Predation is a pervasive selective force affecting many aspects of the lives of prey animals including their morphology, life history and behaviour [1,2]. We know that prey exhibit sophisticated avoidance of locations and times when predators are active [3,4]. A prerequisite for such responses is that prey animals recognize predators as threats, and consequently, there has been considerable effort to understand predator recognition dynamics [5,6]. The variable nature of risk through both space and time, combined with the cost of genetic fixation of traits, means that learned predator recognition is paramount in most systems [7–9].
After prey come to recognize a predator as a threat, they can use this learned information to generalize their responses to other prey [5,10]. In essence, the prey use their knowledge to make ‘educated guesses' about the likelihood that other similar looking or smelling animals will be also be a threat. In a pioneering paper, Griffin et al.  documented that tammar wallabies (Macropus eugenii) do not innately recognize stuffed feral cats (Felis catus) or red foxes (Vulpes vulpes) as dangerous. However, after being trained to recognize foxes, the wallabies showed anti-predator responses to both foxes and cats. The wallabies generalized their recognition of the foxes to the cats based on characteristics the cats and the foxes share in common. However, the generalization by the wallabies was not extended to a stuffed non-predatory juvenile goat (Capra hircus). Clearly, some characteristic(s), perhaps frontally placed eyes, are shared by foxes and cats, but not goats. Ferrari et al.  completed a similar generalization study using predator odours rather than predator models. In that case, fathead minnows (Pimephales promelas) that were trained to recognize lake trout (Salvelinus namaycush) odour as a threat, subsequently responded to lake trout odour, but they also generalized their recognition to congeneric brook trout (Salvelinus fontinalis) and confamilial rainbow trout (Oncorhynchus mykiss) but not distantly related predatory pike (Esox lucius) or non-predatory suckers (Catostomus commersoni).
The papers by Griffin et al.  and Ferrari et al.  sparked a number of similar studies examining generalization of predator recognition in a variety of taxa [11–16]. In cases of the generalization of odours, we typically see that the prey respond with a less intense response towards the animals to which they are generalizing, compared with the model that they have learned as dangerous. The animals to which the prey are generalizing are potential, but not certain, predators. Ferrari et al. [5,17] argue that phylogenetic distance between the learned predator and the other novel animals is a good predictor of the degree of generalization. Closely related animals tend to share similar foraging strategies, therefore the closer the unknown animal is to the species that the prey has learned as dangerous, the greater the probability is that the unknown species is actually a predator. This has intuitive appeal as it fits well within the behavioural ecology context that prey exhibit graded anti-predator responses based on level of perceived threat [18–20]. However, it is somewhat paradoxical that the reduction in intensity of responses that occurs when animals generalize their predator recognition between species can result in a mismatch between the intensity of response that the prey exhibit and their true vulnerability. Indeed, the predator to which prey are generalizing may be more dangerous than the predator that the prey already recognizes.

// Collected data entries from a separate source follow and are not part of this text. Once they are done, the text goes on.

Lemma calls_wf_sent `{Platform} wid error w :
  wf w → calls_wf w → calls_wf (step (EvSent wid error) w).
Proof.
  intros Hwf [Hwa Hre Hdu Hwr Hsu Hun]. simpl.
  destruct (writeCallbacks w !! wid) as [k'|] eqn:Ek'; [|by split].
  destruct error as [e|]; simpl.
  - split; simpl; try done.
    + intros wid' k [_ Hk]%lookup_delete_Some.
      unfold sends_of. simpl. rewrite !sends_app. simpl. rewrite !app_nil_r.
      by eapply Hwr.
    + intros k c Hc Hs. unfold sends_of. simpl. rewrite !sends_app. simpl.
      rewrite !app_nil_r. by eapply Hsu.
    + intros k c Hc Hid. destruct (Hun _ _ Hc Hid) as (? & ? & ? & ?).
      unfold sends_of. simpl. rewrite !sends_app. simpl. rewrite !app_nil_r.
      by repeat split.
  - assert (∀ c, calls w !! k' = Some c → is_Some (timeoutId c)) as Hprobed.
    { intros c Hc. destruct (timeoutId c) eqn:Hid; [done|].
      destruct (Hun _ _ Hc Hid) as (_ & _ & Hso & _). by destruct (Hwr _ _ Ek'). }
    assert (alter (set_success true) k' (calls w) !! k'
              ≫= (λ c : SendCall, timeoutId c) =
            calls w !! k' ≫= timeoutId) as Eid.
    { rewrite list_lookup_alter_eq. by destruct (calls w !! k'). }
    rewrite clearTimeout_eq. simpl. rewrite Eid.
    set (tm' := match calls w !! k' ≫= timeoutId with
                | Some tid => delete tid (timers w) | None => timers w end).
    assert (∀ tid t, tm' !! tid = Some t →
              timers w !! tid = Some t ∧ calls w !! k' ≫= timeoutId ≠ Some tid) as Htm.
    { intros tid t. unfold tm'. destruct (calls w !! k') as [c|]; simpl; [|done].
      destruct (timeoutId c) as [tid'|]; simpl; [|done].
      intros [? ?]%lookup_delete_Some. split; congruence. }
    assert (∀ tid t, calls w !! k' ≫= timeoutId ≠ Some tid →
              timers w !! tid = Some t → tm' !! tid = Some t) as Htm'.
    { intros tid t Hne Ht. unfold tm'.
      destruct (calls w !! k' ≫= timeoutId) as [tid'|]; [|done].
      rewrite lookup_delete_ne; [done|congruence]. }
    split; simpl.
    + intros k c' Hc' Hp Hs.
      apply lookup_alter_call in Hc' as (c & Hc & [[-> ->]|[Hne ->]]); [done|].
      destruct (Hwa _ _ Hc Hp Hs) as (tid & t & Hid & Ht & Hres).
      exists tid, t. split; [done|]. split; [|done].
      apply Htm'; [|done]. destruct (calls w !! k') as [c0|] eqn:Hc0; [|done].
      simpl. intros Hid'. apply Hne. by eapply (wf_timeoutId_inj _ Hwf k k').
    + intros k c' e Hc' Hp.
      apply lookup_alter_call in Hc' as (c & Hc & [[-> ->]|[Hne ->]]);
        simpl in *; by eapply Hre.
    + intros tid t [Ht _]%Htm. eauto.
    + intros wid' k [_ Hk]%lookup_delete_Some.
      unfold sends_of. simpl. rewrite sends_app. simpl. rewrite app_nil_r.
      by eapply Hwr.
    + intros k c' Hc' Hs.
      assert (sends_of k w ≠ [] ∧ is_Some (timeoutId c')) as [Hso Hid].
      { apply lookup_alter_call in Hc' as (c & Hc & [[-> ->]|[Hne ->]]).
        - split; [by eapply Hwr|]. simpl. by apply Hprobed.
        - by eapply Hsu. }
      split; [|done]. unfold sends_of in *. simpl.
      by rewrite sends_app, app_nil_r.
    + intros k c' Hc' Hid.
      apply lookup_alter_call in Hc' as (c & Hc & [[-> ->]|[Hne ->]]).
      { simpl in Hid. destruct (Hprobed _ Hc) as [? Hsome]. congruence. }
      destruct (Hun _ _ Hc Hid) as (? & ? & Hso & Hsb).
      split; [done|]. split; [done|]. split; [|done].
      unfold sends_of in *. simpl. by rewrite sends_app, app_nil_r.
Qed.
(** C6: without a capture interface, or with the microphone refused,
    [connect] gives up without asking the transport for a session: no
    [ai.live.connect] call, the error reported once through [onError] with
    the message of the case, [cleanup] entered once, and the object left as
    a new one, every context opened on the way closed. *)
Theorem connect_fails_before_transport (env : Env) (s : LiveService) :
  mediaDevices env = false \/ getUserMedia env = None ->
  let r := connect env s in
  result_of r = Ok false /\
  filter is_live_connect (trace_of r) = [] /\
  filter is_on_error (trace_of r)
  = [OnError (Error
       (if mediaDevices env
        then "Could not access microphone. Please check permissions and ensure a microphone is connected."
        else "Microphone access is not supported in this environment (HTTP or no hardware)."))] /\
  filter is_cleanup (trace_of r) = [EnterCleanup] /\
  state_of r = new_LiveService /\
  (mediaDevices env = true ->
   In (ContextClose (inputCtx env)) (trace_of r) /\
   In (ContextClose (outputCtx env)) (trace_of r)).
Proof.
  intros Hfail r. unfold r.
  destruct (mediaDevices env) eqn:Hm.
  - destruct Hfail as [Hfail|Hg]; [discriminate|].
    rewrite (connect_denied env s Hm Hg).
    cbn [result_of state_of trace_of fst snd].
    match goal with |- context [cleanup ?x] =>
      destruct (cleanup_trace_marks x) as [C1 [C2 C3]]; remember x as s' end.
    cbn [app filter is_live_connect is_on_error is_cleanup].
    rewrite C1, C2, C3. repeat split; try reflexivity.
    + rewrite cleanup_run, Heqs'. cbn [trace_of snd].
      do 4 apply in_cons. rewrite !in_app_iff. do 4 right. left. now left.
    + rewrite cleanup_run, Heqs'. cbn [trace_of snd].
      do 4 apply in_cons. rewrite !in_app_iff. do 5 right. now left.
  - rewrite (connect_unsupported env s Hm).
    cbn [result_of state_of trace_of fst snd].
    destruct (cleanup_trace_marks s) as [C1 [C2 C3]].
    cbn [app filter is_live_connect is_on_error is_cleanup].
    rewrite C1, C2, C3. repeat split; try reflexivity; discriminate.
Qed.

Lemma connect_fails_before_transport_witness :
  let r := connect denied new_LiveService in
  result_of r = Ok false /\
  filter is_live_connect (trace_of r) = [] /\
  filter is_on_error (trace_of r)
  = [OnError (Error
       "Could not access microphone. Please check permissions and ensure a microphone is connected.")] /\
  filter is_cleanup (trace_of r) = [EnterCleanup] /\
  state_of r = new_LiveService /\
  In (ContextClose (inputCtx denied)) (trace_of r) /\
  In (ContextClose (outputCtx denied)) (trace_of r).
Proof.
  destruct (connect_fails_before_transport denied new_LiveService (or_intror eq_refl))
    as [H1 [H2 [H3 [H4 [H5 H6]]]]].
  destruct (H6 eq_refl) as [H7 H8].
  repeat split; assumption.
Defined.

Over the past several decades, we have seen increasing concerns over the impact of invasive and introduced species on native prey communities [21–24]. Introduced species are often efficient predators because prey fail to recognize them as a threat. Indeed, prey naiveté is often invoked as a primary driver of the high impact of introduced predators [25,26]. With the introduction of non-native predators, we also frequently see anthropogenic hybridization [27,28]. Species that typically would not come into contact do so as a result of introduction programmes. One such example is the case of tiger trout, a hybrid from the unnatural sympatry of the North American brook trout and European brown trout (Salmo trutta). While the natural presence of tiger trout seems to be low in the wild, the hatchery-based hybridization between female brown and male brook trout is one of the few crosses which does not result in overwhelming mortalities [29–31]. Tiger trout have a fast growth rate but the hybrids are sterile . Not surprisingly, tiger trout have been widely stocked for sport fishing in North America.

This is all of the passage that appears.